What about your family and the decided on retreat?


----------



## hillobeans (May 17, 2012)

I'm not clear on exactly how insane the storm is, but my first thought is to hoof it down to the parking garage, grab my GHB, change into suitable clothing, and start walking. My family would be my main (actually, my only) objective.


----------



## rlbrewer1979 (Nov 3, 2012)

*Mega, not Super*

The storms consists of blizzard like conditions, flooding, quakes, MAYAN prophecy stuff.


----------



## Tweto (Nov 26, 2011)

rlbrewer1979 said:


> My family lives in a really ghetto area of town, and my guns stay locked away. Last thing you want around here is for someone to know where a gun lives. Luckily, most folks around here know I maintain some SERIOUS firepower.


Locked up
If people know you have serious firepower locked up, it the same as hanging a carrot out for home invasion.

An unloaded, locked up gun is just a paper weight.


----------



## hillobeans (May 17, 2012)

rlbrewer1979 said:


> The storms consists of blizzard like conditions, flooding, quakes, MAYAN prophecy stuff.


Ah, well my objective would still be the same but I'd probably try to steal a limo to get there. It worked out pretty well for John Cusack in "2012".

Just kidding. I'm going to have to think on this one for a while. Nice little exercise, rlbrewer.


----------



## rlbrewer1979 (Nov 3, 2012)

*Not all firearms are on display.*



Tweto said:


> Locked up
> If people know you have serious firepower locked up, it the same as hanging a carrot out for home invasion.
> 
> An unloaded, locked up gun is just a paper weight.


Not all are locked up, not all are unloaded. But I don't feel it necessary to carry a gun to take out trash or go to a house of worship. Just my opinion. You of course are entitled to do as you please with your firearms. That's the one thing our Founding Fathers got right.


----------



## kejmack (May 17, 2011)

Why would you leave your BOB in your car if there was an obvious chance of flooding? Why the heck would you go to work knowing a megastorm was coming? Not much of a prepper, are you?


----------



## rlbrewer1979 (Nov 3, 2012)

*No need for put downs.*



kejmack said:


> Why would you leave your BOB in your car if there was an obvious chance of flooding? Why the heck would you go to work knowing a megastorm was coming? Not much of a prepper, are you?


I posted this earlier: The storm was forecast as a simple snow dusting. Nothing we haven't all went to work in. However, the Big Guy Upstairs decided to have a little fun with his human experiment.


----------



## ZoomZoom (Dec 18, 2009)

rlbrewer1979 said:


> What about your family and the decided on retreat?


Assuming the family is home, they can handle themselves. They have everything they need.

You have me a little confused on the situation. You said its a "Megastorm" with "blizzard like conditions, flooding, quakes, MAYAN prophecy stuff".

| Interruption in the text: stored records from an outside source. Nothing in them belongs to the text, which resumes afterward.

(* ===== verification/RaftProcessOk.v ===== *)
(** * Invariant of a Raft process

    The operations that change the log, the commit index or the bookkeeping
    of a leader preserve the invariant of RaftInvariant.v, and so does every
    step of a process, together with what is known about its fibers: the main
    session has saved everything below [match_index] of the leader, and a
    session waiting for a reply has not moved [next_index] since it sent its
    request. *)

From S2P Require Import Prelude.
From S2P Require Import Result.
From S2P Require Import RtTypes.
From S2P Require Import KVInterface.
From S2P Require Import Logs.
From S2P Require Import StateMachine.
From S2P Require Import RaftNode.
From S2P Require Import RaftProcess.
From S2P Require Import RaftNodeProps.
From S2P Require Import RaftInvariant.

Local Open Scope Z_scope.

Section leader_ops.
Context {AM : AnyMessage} {SM : IStateMachine}.
Implicit Types n : RaftNode.

(** The log of a leader with the entries it has not saved yet. *)
Definition full_log n : Z → option LogEntry := extended (raft_log n) (pending_log n).

Lemma BecomeLeader_ok B n n' :
  small B → node_ok B n → BecomeLeader n = Done n' → node_ok B n' ∧ grows n n'.
Proof.
  intros HB Hok (_ & Hs & Hc & Hrs & Hl & Hci & Hr & Hp & _ & _ & _ & Hn & Hm)%BecomeLeader_shape.
  destruct Hok as [K1 K2 K3 K4 K5 _].
  pose proof (contiguous_size _ K2) as Hpos.
  assert (Hfull : full_size n' = log_size (raft_log n)).
  { unfold full_size. rewrite Hl, Hp. simpl. lia. }
  rewrite GetSavedLogSize_log, add64_small in Hn by word.
  split.
  - split; unfold self, has_term, nodes_count in *; rewrite ?Hc, ?Hl, ?Hci, ?Hrs; auto. intros _.
    split; unfold self, nodes_count in *; rewrite ?Hfull, ?Hm, ?Hn, ?Hc, ?length_replicate;
      [done|done|by apply lookup_replicate_2|done|].
    intros id next [-> _]%lookup_replicate. lia.
  - split; [done|lia|by rewrite Hl|]. intros sm. unfold applied. by rewrite Hl, Hci, Hr.
Qed.

Lemma Execute_begin_shape req n res n' :
  Execute_begin req n = Done (res, n') →
  n' = n ∧ state n ≠ Leader ∧ res = inl (MkResponse NotALeader any_default) ∨
  state n = Leader ∧ has_term n ∧ ∃ index,
    next_index n !! self n = Some index ∧
    next_index n' = <[self n := index +64 1]> (next_index n) ∧
    pending_log n' = pending_log n ++ [MkLogEntry (term n) req] ∧
    config n' = config n ∧ raft_log n' = raft_log n ∧ commit_index n' = commit_index n ∧
    rsm n' = rsm n ∧ raft_state n' = raft_state n ∧ match_index n' = match_index n ∧
    state n' = Leader.
Proof.
  unfold Execute_begin. intros H. case_decide as Hs; outcome_inv; [by left|].
  destruct (decide (state n = Leader)) as [Hl|]; [|done].
  match goal with H : GetCurrentTerm _ = _ |- _ => apply GetCurrentTerm_Done in H as [Ht <-] end.
  right. split_and!; [done|exact Ht|]. eexists. split_and!; try done.
Qed.

Lemma Execute_begin_ok B req n res n' :
  small B → node_ok B n → Execute_begin req n = Done (res, n') →
  node_ok (B + 1) n' ∧ grows n n'.
Proof.
  intros HB Hok [(-> & _)|(Hs & _ & index & Hi & Hnext & Hp & Hc & Hl & Hci & Hr & Hrs & Hm & Hs')]%Execute_begin_shape.
  { split; [|apply grows_refl]. eapply node_ok_mono; [|done]. lia. }
  split.
  2: { split; [done|lia|by rewrite Hl|]. intros sm. unfold applied. by rewrite Hl, Hci, Hr. }
  destruct Hok as [K1 K2 K3 K4 K5 K6]. destruct (K6 Hs) as [L1 L2 L3 L4 L5].
  pose proof (contiguous_size _ K2) as Hpos. rewrite Hi in L3. injection L3 as ->.
  assert (0 ≤ full_size n) by (unfold full_size; lia).
  rewrite add64_small in Hnext by word.
  assert (Hfull : full_size n' = full_size n + 1).
  { unfold full_size. rewrite Hl, Hp, length_app. simpl. lia. }
  split; unfold self, has_term, nodes_count in *; rewrite ?Hc, ?Hl, ?Hci, ?Hrs; auto; [lia|].
  intros _. split; unfold self, nodes_count in *; rewrite ?Hfull, ?Hm, ?Hnext, ?Hc, ?length_insert;
    try done; [|lia|].
  - by rewrite list_lookup_insert_eq by lia.
  - intros id next [[<- [<- _]]|[_ Hlk]]%list_lookup_insert_Some; [lia|].
    apply L5 in Hlk. lia.
Qed.

(** *** The main session *)

Lemma LeaderMainSession_start_ok B n n' :
  node_ok B n → LeaderMainSession_start n = Done n' →
  node_ok B n' ∧ grows n n' ∧
  ∃ m, n' = set_match_index m n ∧ m !! self n = Some (log_size (raft_log n)) ∧
    length m = length (match_index n).
Proof.
  unfold LeaderMainSession_start. intros Hok H. outcome_inv.
  split_and!.
  - destruct Hok as [K1 K2 K3 K4 K5 K6]. split; try done.
    intros Hs. destruct (K6 Hs) as [L1 L2 L3 L4 L5]. split; try done.
    simpl. by rewrite length_insert.
  - by split.
  - eexists. split_and!; [done| |by rewrite length_insert]. by rewrite list_lookup_insert_eq.
Qed.

(** The first half of an iteration of the main session: the pending entries are
    saved and cleared, nothing else changes but [match_index]. *)
Record saves n n1 : Prop := {
  sv_config : config n1 = config n;
  sv_state : state n1 = Leader;
  sv_term : raft_state n1 = raft_state n;
  sv_commit : commit_index n1 = commit_index n;
  sv_rsm : rsm n1 = rsm n;
  sv_next : next_index n1 = next_index n;
  sv_pending : pending_log n1 = [];
  sv_contiguous : contiguous (raft_log n1);
  sv_size : log_size (raft_log n1) = full_size n;
  sv_log : ∀ i, raft_log n1 !! i = full_log n i;
  sv_match : length (match_index n1) = length (match_index n);
  sv_self : match_index n1 !! self n = Some (full_size n);
  sv_frames : frames n1 = frames n;
  sv_requests : pending_requests n1 = pending_requests n;
  sv_source : stop_leader n1 = stop_leader n;
  sv_names : next_name n1 = next_name n;
  sv_start : current_term_start_index n1 = current_term_start_index n;
  sv_counts : match_index n1 = <[self n := full_size n]> (match_index n);
}.

Lemma LeaderMainSession_iteration_shape B n n' :
  small B → node_ok B n → state n = Leader →
  match_index n !! self n = Some (log_size (raft_log n)) →
  LeaderMainSession_iteration n = Done n' →
  ∃ n1 n2, saves n n1 ∧ UpdateCommitIndex n1 = Done n2 ∧ n' = add_heartbeat_guard (self n) n2.
Proof.
  intros HB Hok Hs Hself H. unfold LeaderMainSession_iteration in H. outcome_inv.
  match goal with H : match_index n !! _ = _ |- _ => unfold self in *; rewrite Hself in H;
    injection H as <- end.
  destruct Hok as [K1 K2 K3 K4 K5 K6]. destruct (K6 Hs) as [L1 L2 L3 L4 L5].
  pose proof (contiguous_size _ K2) as Hpos. simpl in *. unfold full_size in *.
  destruct (extend_contiguous (raft_log n) (pending_log n)) as (Hlk & Hcont & Hsize); [done|word|].
  eexists _, _. split; [|by split].
  split; simpl; rewrite ?(add64_small (log_size _)) by word; try done; [by rewrite length_insert|].
  unfold self. by rewrite list_lookup_insert_eq by done.
Qed.

Lemma saves_ok B n n1 :
  node_ok B n → state n = Leader → saves n n1 →
  node_ok B n1 ∧ grows n n1 ∧ full_size n1 = full_size n ∧ ∀ i, full_log n1 i = full_log n i.
Proof.
  intros [K1 K2 K3 K4 K5 K6] Hs [Hc Hs1 Hrs Hci Hr Hn Hp Hcont Hsize Hlk Hlen Hm _ _ _ _ _ _].
  destruct (K6 Hs) as [L1 L2 L3 L4 L5].
  assert (Hfull : full_size n1 = full_size n) by (unfold full_size at 1; rewrite Hsize, Hp; simpl; lia).
  assert (Hge : log_size (raft_log n) ≤ full_size n) by (unfold full_size; lia).
  assert (Hlow : ∀ i, i ≤ commit_index n → raft_log n1 !! i = raft_log n !! i).
  { intros i Hi. rewrite Hlk. unfold full_log, extended. by rewrite decide_True by lia. }
  split_and!; [| |done|].
  - split; unfold self, has_term, nodes_count in *; rewrite ?Hc, ?Hci, ?Hrs; auto; [lia|lia|].
    intros _. split; unfold self, nodes_count in *; rewrite ?Hfull, ?Hn, ?Hc; auto. congruence.
  - split; [done|lia|done|]. intros sm. unfold applied. rewrite Hci, Hr. intros ->.
    do 2 f_equal. f_equal. apply log_upto_ext. intros i [_ Hi]. by rewrite Hlow.
  - intros i. unfold full_log at 1. unfold extended at 1. rewrite Hp, <-Hlk. case_decide as Hi; [done|].
    simpl. symmetry. apply eq_None_not_Some. intros Hsome%Hcont. lia.
Qed.

Lemma UpdateCommitIndex_ok B n n' :
  node_ok B n → state n = Leader → UpdateCommitIndex n = Done n' →
  node_ok B n' ∧ grows n n' ∧ state n' = Leader ∧ raft_log n' = raft_log n ∧
  pending_log n' = pending_log n ∧ match_index n' = match_index n ∧ next_index n' = next_index n ∧
  raft_state n' = raft_state n.
Proof.
  intros [K1 K2 K3 K4 K5 K6] Hs H. destruct (K6 Hs) as [L1 L2 L3 L4 L5].
  pose proof (UpdateCommitIndex_applied) as Hap.
  destruct (UpdateCommitIndex_bounds n n') as (c & r & f & Heq & Hc); [done|exact (proj2 K3)|done|].
  rewrite GetSavedLogSize_log in Hc.
  split_and!; try (by rewrite Heq).
  - rewrite Heq. split; try done. simpl. lia.
  - split; try (rewrite Heq; simpl; done || lia).
    intros sm. apply Hap; [done|lia|done].
Qed.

I know from real-life experiences, you DO NOT start heading out, especially long distances during a blizzard. Given the scenario provided, a person would be ill equipped to take on such a journey in those conditions. The clothing isn't right, the visibility is near zero so you'll get yourself all turned around...


----------



## cnsper (Sep 20, 2012)

grab the first pair of scissors and letter opener. There now I am armed. Get to the car if I can and get the BOB. Go to the bottom level of the stairwell and start a small fire to keep warm. Desks, chairs and paper for fuel. People will not come down the stairwell because it will be full of smoke... LOL When they run outside because of the supposed fire in the building, the blizzard should preserve them well.


----------



## hillobeans (May 17, 2012)

kejmack said:


> Why would you leave your BOB in your car if there was an obvious chance of flooding? Why the heck would you go to work knowing a megastorm was coming? Not much of a prepper, are you?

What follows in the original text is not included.